Task to complete => When you reach the line in the data below that contains "qindex ← queue_index_at_port", please start repeating lines exactly, and stop after the line that contains "modify (λ s, s <| sent", repeating nothing else.

____

(* ===== verification/Client.v ===== *)
(** The client library (core/dispatch_client.cpp): finding the leader, requests
    that wait for their answer, and asynchronous requests with their listener.

    The memory of a request header is given by [rpc_bytes] and [rpc_of]; buffers
    are lists of bytes.  [sent] records the requests in the order they were
    handed to the network, with the server they go to.  Loops take fuel. *)

From S2P Require Import Prelude RaftNode Comm Cyclone EventLoop Dispatcher.

Definition RPC_REQ : Z := 1.
Definition RPC_REP_FAIL : Z := 7.
Definition REP_TIMEDOUT : Z := 2.
Definition timeout_msec : Z := 1200.
Definition async_timeout_msec : Z := 500000000.
Definition EMAX_INFLIGHT : Z := 1.
Definition DISP_MAX_MSGSIZE : Z := 4096.

(** [async_comm_t]; the callback and its argument are a name. *)
Record async_comm_t := mk_async { a_seq : Z; a_timestamp : Z; a_cb : Z }.
#[export] Instance async_fields : FieldsOf async_comm_t :=
  λ r, mk_async (a_seq r) (a_timestamp r) (a_cb r).

(** What does not change after [cyclone_client_init]. *)
Record client_cfg := mk_cfg {
  cl_me : Z;
  cl_me_mc : Z;
  me_queue : Z;
  me_aqueue : Z;
  cl_router : list Z;
  cl_replicas : Z;
  server_ports : Z;
  max_inflight : Z;
  cl_context : dpdk_context_t
}.

Record rpc_client_t (D : Type) := mk_client {
  server : Z;
  cl_seq : Z;
  cl_aseq : Z;
  terms : list Z;
  cl_buf : dpdk_rx_buffer_t;
  packet_in : list Z;
  msg_inflight : Z;
  to_lstnr : list async_comm_t;
  pendresponse_map : list async_comm_t;
  sent : list (Z * rpc_t * list Z);
  called : list (Z * Z * Z);
  cdev : D
}.
Arguments mk_client {D} _ _ _ _ _ _ _ _ _ _ _ _.
Arguments server {D} _.
Arguments cl_seq {D} _.
Arguments cl_aseq {D} _.
Arguments terms {D} _.
Arguments cl_buf {D} _.
Arguments packet_in {D} _.
Arguments msg_inflight {D} _.
Arguments to_lstnr {D} _.
Arguments pendresponse_map {D} _.
Arguments sent {D} _.
Arguments called {D} _.
Arguments cdev {D} _.
#[export] Instance client_fields D : FieldsOf (rpc_client_t D) :=
  λ r, mk_client (server r) (cl_seq r) (cl_aseq r) (terms r) (cl_buf r) (packet_in r)
         (msg_inflight r) (to_lstnr r) (pendresponse_map r) (sent r) (called r) (cdev r).

(** Reading an [unsigned int] back from its bytes. *)
Definition word32 (l : list Z) : Z :=
  match l with
  | [a; b; c; d] => a + b * 2 ^ 8 + c * 2 ^ 16 + d * 2 ^ 24
  | _ => 0
  end.
Fixpoint words32 (n : nat) (l : list Z) : list Z :=
  match n with O => [] | S n => word32 (take 4 l) :: words32 n (drop 4 l) end.

Definition choose_quorum (core_mask : Z) : Z :=
  if negb (Z.land core_mask (core_mask - 1) =? 0) then 0
  else core_to_quorum (lowest_bit core_mask).

Section client.
Context {D : Type} (cfg : client_cfg).
Context (pktmbuf_alloc : Z → M D (option rte_mbuf)) (pktmbuf_free : rte_mbuf → M D ())
  (tx_buffer : Z → Z → Z → rte_mbuf → M D Z) (tx_buffer_flush : Z → Z → Z → M D Z)
  (rx_burst : Z → Z → Z → M D (list rte_mbuf)) (current_time : M D Z)
  (comm_malloc ring_full : M D bool).
Context (rpc_bytes : rpc_t → list Z) (rpc_of : list Z → rpc_t).
(** What the output buffers and the nonce's place in them hold. *)
Context (out_junk aux_junk : rpc_t) (nonce_junk : list Z).
Abbreviation C := (M (rpc_client_t D)).

Definition on_cdev {A} (op : M D A) : C A := λ s,
  match op (cdev s) with
  | Ret a d => Ret a (s <| cdev := d |>)
  | Stop f => Stop f
  end.

Definition quorum_q (quorum_id q : Z) : C Z :=
  a ← iadd (server_ports cfg) (q * num_quorums); iadd a quorum_id.

(** ** Sending *)
Definition prepare (pkt : rpc_t) (data : list Z) (sz quorum_id : Z) : C (rpc_t * rte_mbuf) :=
  o ← on_cdev (pktmbuf_alloc (me_queue cfg));
  s ← get;
  t ← aget (terms s) quorum_id;
  let pkt := pkt <| quorum_term := i32 t |> in
  q ← quorum_q quorum_id q_dispatcher;
  port ← queue2port q (server_ports cfg);
  mc ← replica_mc (cl_router cfg) (server s);
  q ← quorum_q quorum_id q_dispatcher;
  qindex ← queue_index_at_port q (server_ports cfg);
  mb ← deref o;
  mb ← cyclone_prep_mbuf_client2server (cl_context cfg) port mc qindex mb (rpc_bytes pkt ++ data) sz;
  mret (pkt, mb).
Definition transmit (pkt : rpc_t) (data : list Z) (mb : rte_mbuf) (q : Z) : C () :=
  modify (λ s, s <| sent := sent s ++ [(server s, pkt, data)] |>) ;;
  on_cdev (cyclone_tx tx_buffer tx_buffer_flush (cl_context cfg) mb q) ;;
  mret tt.
Definition send_to_server (pkt : rpc_t) (data : list Z) (sz quorum_id : Z) : C () :=
  '(pkt, mb) ← prepare pkt data sz quorum_id;
  transmit pkt data mb (me_queue cfg).

(** ** Receiving *)
Fixpoint common_receive_loop (fuel : nat) : C Z :=
  match fuel with
  | O => fail Hang
  | S fuel' =>
    s ← get;
    o ← on_cdev (cyclone_rx_timeout rx_burst pktmbuf_free current_time fuel 0 (me_queue cfg)
                   (cl_buf s) MSG_MAXSIZE (timeout_msec * 1000));
    match o with
    | None => fail Hang
    | Some (resp_sz, data, buf) =>
      modify (λ s, s <| cl_buf := buf |>
                     <| packet_in := data ++ drop (length data) (packet_in s) |>) ;;
      if resp_sz =? -1 then mret resp_sz else
      s ← get;
      if negb (channel_seq (rpc_of (packet_in s)) =? u64 (cl_seq s - 1))
      then common_receive_loop fuel' else mret resp_sz
    end
  end.

(** The fields every request gets; [channel_seq++]. *)
Definition next_request (junk : rpc_t) (c fl mask port sz : Z) : C rpc_t :=
  s ← get;
  modify (λ s, s <| cl_seq := u64 (cl_seq s + 1) |>) ;;
  mret (junk <| code := c |> <| flags := fl |> <| core_mask := mask |> <| client_port := port |>
             <| channel_seq := cl_seq s |> <| client_id := cl_me cfg |>
             <| requestor := cl_me_mc cfg |> <| payload_sz := sz |>).

(** ** The leader *)
Definition set_server (fuel : nat) : C Z :=
  pkt ← next_request aux_junk RPC_REQ_STABLE 0 1 (me_queue cfg) 0;
  send_to_server pkt [] sizeof_rpc 0 ;;
  resp_sz ← common_receive_loop fuel;
  if negb (resp_sz =? -1) then
    modify (λ s, s <| terms := map (λ t, t / 2)
      (words32 (Z.to_nat num_quorums) (drop (Z.to_nat sizeof_rpc) (packet_in s))) |>) ;;
    mret 1
  else mret 0.
Fixpoint update_server (fuel : nat) : C () :=
  match fuel with
  | O => fail Hang
  | S fuel' =>
    s ← get;
    k ← iadd (server s) 1;
    k ← irem k (cl_replicas cfg);
    modify (λ s, s <| server := k |>) ;;
    r ← set_server fuel;
    if r =? 0 then update_server fuel' else mret tt
  end.

(** ** Requests that wait

    [build] gives the size of the request behind its header and the bytes, and
    may look at the terms. *)
Fixpoint request_loop (fuel : nat) (c fl mask quorum_id : Z) (build : list Z → Z * list Z) : C Z :=
  match fuel with
  | O => fail Hang
  | S fuel' =>
    s ← get;
    let '(sz, data) := build (terms s) in
    pkt ← next_request out_junk c fl mask (me_queue cfg) sz;
    (if sizeof_rpc + sz <=? MSG_MAXSIZE then mret tt else fail UB) ;;
    send_to_server pkt data (sizeof_rpc + sz) quorum_id ;;
    resp_sz ← common_receive_loop fuel;
    if resp_sz =? -1 then update_server fuel ;; request_loop fuel' c fl mask quorum_id build else
    s ← get;
    if code (rpc_of (packet_in s)) =? RPC_REP_FAIL
    then request_loop fuel' c fl mask quorum_id build else mret resp_sz
  end.

Definition change_node (fuel : nat) (c mask nodeid : Z) : C Z :=
  request_loop fuel c 0 mask (choose_quorum mask) (λ _, (sizeof_cfg_change, le32 (u32 nodeid))) ;;
  mret 0.
Definition delete_node (fuel : nat) (mask nodeid : Z) : C Z := change_node fuel RPC_REQ_NODEDEL mask nodeid.
Definition add_node (fuel : nat) (mask nodeid : Z) : C Z := change_node fuel RPC_REQ_NODEADD mask nodeid.

(** The bytes of a request of the application. *)
Definition app_request (mask : Z) (payload : list Z) (sz : Z) (ts : list Z) : Z * list Z :=
  let data := take (Z.to_nat sz) payload in
  if negb (Z.land mask (mask - 1) =? 0)
  then (num_quorums * 4 + sizeof_ic_rdv + sz,
        flat_map le32 (take (Z.to_nat num_quorums) ts) ++ take (Z.to_nat sizeof_ic_rdv) nonce_junk ++ data)
  else (sz, data).
Definition make_rpc (fuel : nat) (payload : list Z) (sz mask fl : Z) : C (Z * list Z) :=
  if DISP_MAX_MSGSIZE <? sz then fail (Exit (-1)) else
  if (sz <? 0) || (Z.of_nat (length payload) <? sz) then fail UB else
  resp_sz ← request_loop fuel RPC_REQ fl mask (choose_quorum mask) (app_request mask payload sz);
  s ← get;
  mret (i32 (u32 (resp_sz - sizeof_rpc)), drop (Z.to_nat sizeof_rpc) (packet_in s)).

(** ** Asynchronous requests *)
Definition send_to_server_async (pkt : rpc_t) (data : list Z) (sz quorum_id : Z) (comm : async_comm_t)
  : C () :=
  '(pkt, mb) ← prepare pkt data sz quorum_id;
  now ← on_cdev current_time;
  full ← on_cdev ring_full;
  (if full : bool then fail (Exit (-1)) else
   modify (λ s, s <| to_lstnr := to_lstnr s
     ++ [comm <| a_seq := channel_seq pkt |> <| a_timestamp := now |>] |>)) ;;
  transmit pkt data mb (me_aqueue cfg).
Definition add_inflight : C () := modify (λ s, s <| msg_inflight := msg_inflight s + 1 |>).
(** A call up to the transmission of its request: the result, and whether there was
    one.  The request is counted after that. *)
Definition start_rpc_async (payload : list Z) (sz cb mask fl : Z) : C (Z * bool) :=
  if DISP_MAX_MSGSIZE <? sz then fail (Exit (-1)) else
  s ← get;
  if max_inflight cfg <=? u64 (msg_inflight s) then mret (EMAX_INFLIGHT, false) else
  modify (λ s, s <| cl_aseq := u64 (cl_aseq s + 1) |>) ;;
  on_cdev current_time ;;
  if negb (Z.land mask (mask - 1) =? 0) then mret (0, false) else
  if (sz <? 0) || (Z.of_nat (length payload) <? sz) || (MSG_MAXSIZE <? sizeof_rpc + sz)
  then fail UB else
  ok ← on_cdev comm_malloc;
  if negb ok then fail UB else
  let pkt := out_junk <| code := RPC_REQ |> <| flags := fl |> <| core_mask := mask |>
    <| client_port := me_aqueue cfg |> <| channel_seq := cl_aseq s |> <| client_id := cl_me cfg |>
    <| requestor := cl_me_mc cfg |> <| payload_sz := sz |> in
  send_to_server_async pkt (take (Z.to_nat sz) payload) (sizeof_rpc + sz) (choose_quorum mask)
    (mk_async 0 0 cb) ;;
  mret (0, true).
Definition make_rpc_async (payload : list Z) (sz cb mask fl : Z) : C Z :=
  '(r, transmitted) ← start_rpc_async payload sz cb mask fl;
  (if transmitted : bool then add_inflight else mret tt) ;;
  mret r.

(** ** The listener

    The ordered map by sequence number; [insert] keeps what is there. *)
Fixpoint pend_insert (a : async_comm_t) (l : list async_comm_t) : list async_comm_t :=
  match l with
  | [] => [a]
  | b :: l' =>
    if a_seq a =? a_seq b then l
    else if a_seq a <? a_seq b then a :: l else b :: pend_insert a l'
  end.
Definition pend_erase (seq : Z) (l : list async_comm_t) : list async_comm_t :=
  filter (λ a, a_seq a ≠ seq) l.
Definition pend_find (seq : Z) (l : list async_comm_t) : option async_comm_t :=
  list_find (λ a, a_seq a = seq) l ≫= λ r, Some r.2.

Definition drain_ring : C () :=
  modify (λ s, s <| pendresponse_map := foldl (λ m a, pend_insert a m) (pendresponse_map s) (to_lstnr s) |>
                 <| to_lstnr := [] |>).
(** The callback's argument, its status and its delay. *)
Definition call_back (a : async_comm_t) (status delay : Z) : C () :=
  modify (λ s, s <| called := called s ++ [(a_cb a, status, delay)] |>).
Definition sub_inflight : C () := modify (λ s, s <| msg_inflight := msg_inflight s - 1 |>).

(** One received packet; [false] when the listener returns -1. *)
Definition process_response (m : rte_mbuf) : C bool :=
  if negb (ether_type (eth m) =? rte_cpu_to_be_16 ETHER_TYPE_IPv4)
    || negb (src_addr (ip m) =? magic_src_ip)
    || (data_len m <=? sizeof_ether_hdr + sizeof_ipv4_hdr)
  then on_cdev (pktmbuf_free m) ;; mret false
  else
    let resp := rpc_of (payload m) in
    s ← get;
    match pend_find (channel_seq resp) (pendresponse_map s) with
    | Some a =>
      now ← on_cdev current_time;
      call_back a (if code resp =? RPC_REP_OK then REP_SUCCESS else REP_FAILED)
        (u64 (now - a_timestamp a)) ;;
      modify (λ s, s <| pendresponse_map := pend_erase (channel_seq resp) (pendresponse_map s) |>) ;;
      on_cdev (pktmbuf_free m) ;;
      sub_inflight ;;
      mret true
    | None => on_cdev (pktmbuf_free m) ;; mret true
    end.
Fixpoint process_burst (ms : list rte_mbuf) : C bool :=
  match ms with
  | [] => mret true
  | m :: ms => ok ← process_response m; if ok : bool then process_burst ms else mret false
  end.

(** The scan for timeouts.  Erasing the element the iterator points to and then
    advancing the iterator is undefined. *)
Fixpoint scan_timeouts (l : list async_comm_t) : C () :=
  match l with
  | [] => mret tt
  | a :: l =>
    now ← on_cdev current_time;
    if async_timeout_msec <=? u64 (now - a_timestamp a) then
      call_back a REP_TIMEDOUT async_timeout_msec ;;
      modify (λ s, s <| pendresponse_map := pend_erase (a_seq a) (pendresponse_map s) |>) ;;
      sub_inflight ;;
      fail UB
    else scan_timeouts l
  end.
(** The part of a round after the ring has been emptied. *)
Definition listener_poll : C bool :=
  ms ← on_cdev (rx_burst 0 (me_aqueue cfg) PKT_BURST);
  ok ← process_burst ms;
  if ok : bool then
    s ← get;
    scan_timeouts (pendresponse_map s) ;;
    mret true
  else mret false.
Definition listener_round : C bool := drain_ring ;; listener_poll.

(** The listener's loop, for [n] rounds; [false] when it has returned. *)
Fixpoint listener (n : nat) : C bool :=
  match n with
  | O => mret true
  | S n => ok ← listener_round; if ok : bool then listener n else mret false
  end.

(** ** Start *)
Fixpoint find_servers (n fuel : nat) : C () :=
  match n with
  | O => mret tt
  | S n => modify (λ s, s <| server := 0 |>) ;; update_server fuel ;; find_servers n fuel
  end.
Definition cyclone_client_init (fuel : nat) : C () :=
  modify (λ s, s <| cl_buf := mk_rx (burst (cl_buf s)) 0 0 |> <| msg_inflight := 0 |>
                 <| cl_aseq := 0 |> <| to_lstnr := [] |> <| pendresponse_map := [] |>) ;;
  k ← imul (me_queue cfg) (cl_me_mc cfg);
  now ← on_cdev current_time;
  modify (λ s, s <| cl_seq := u64 (k * now) |>) ;;
  find_servers (Z.to_nat num_quorums) fuel.
End client.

____

Response box =>
  qindex ← queue_index_at_port q (server_ports cfg);
  mb ← deref o;
  mb ← cyclone_prep_mbuf_client2server (cl_context cfg) port mc qindex mb (rpc_bytes pkt ++ data) sz;
  mret (pkt, mb).
Definition transmit (pkt : rpc_t) (data : list Z) (mb : rte_mbuf) (q : Z) : C () :=
  modify (λ s, s <| sent := sent s ++ [(server s, pkt, data)] |>) ;;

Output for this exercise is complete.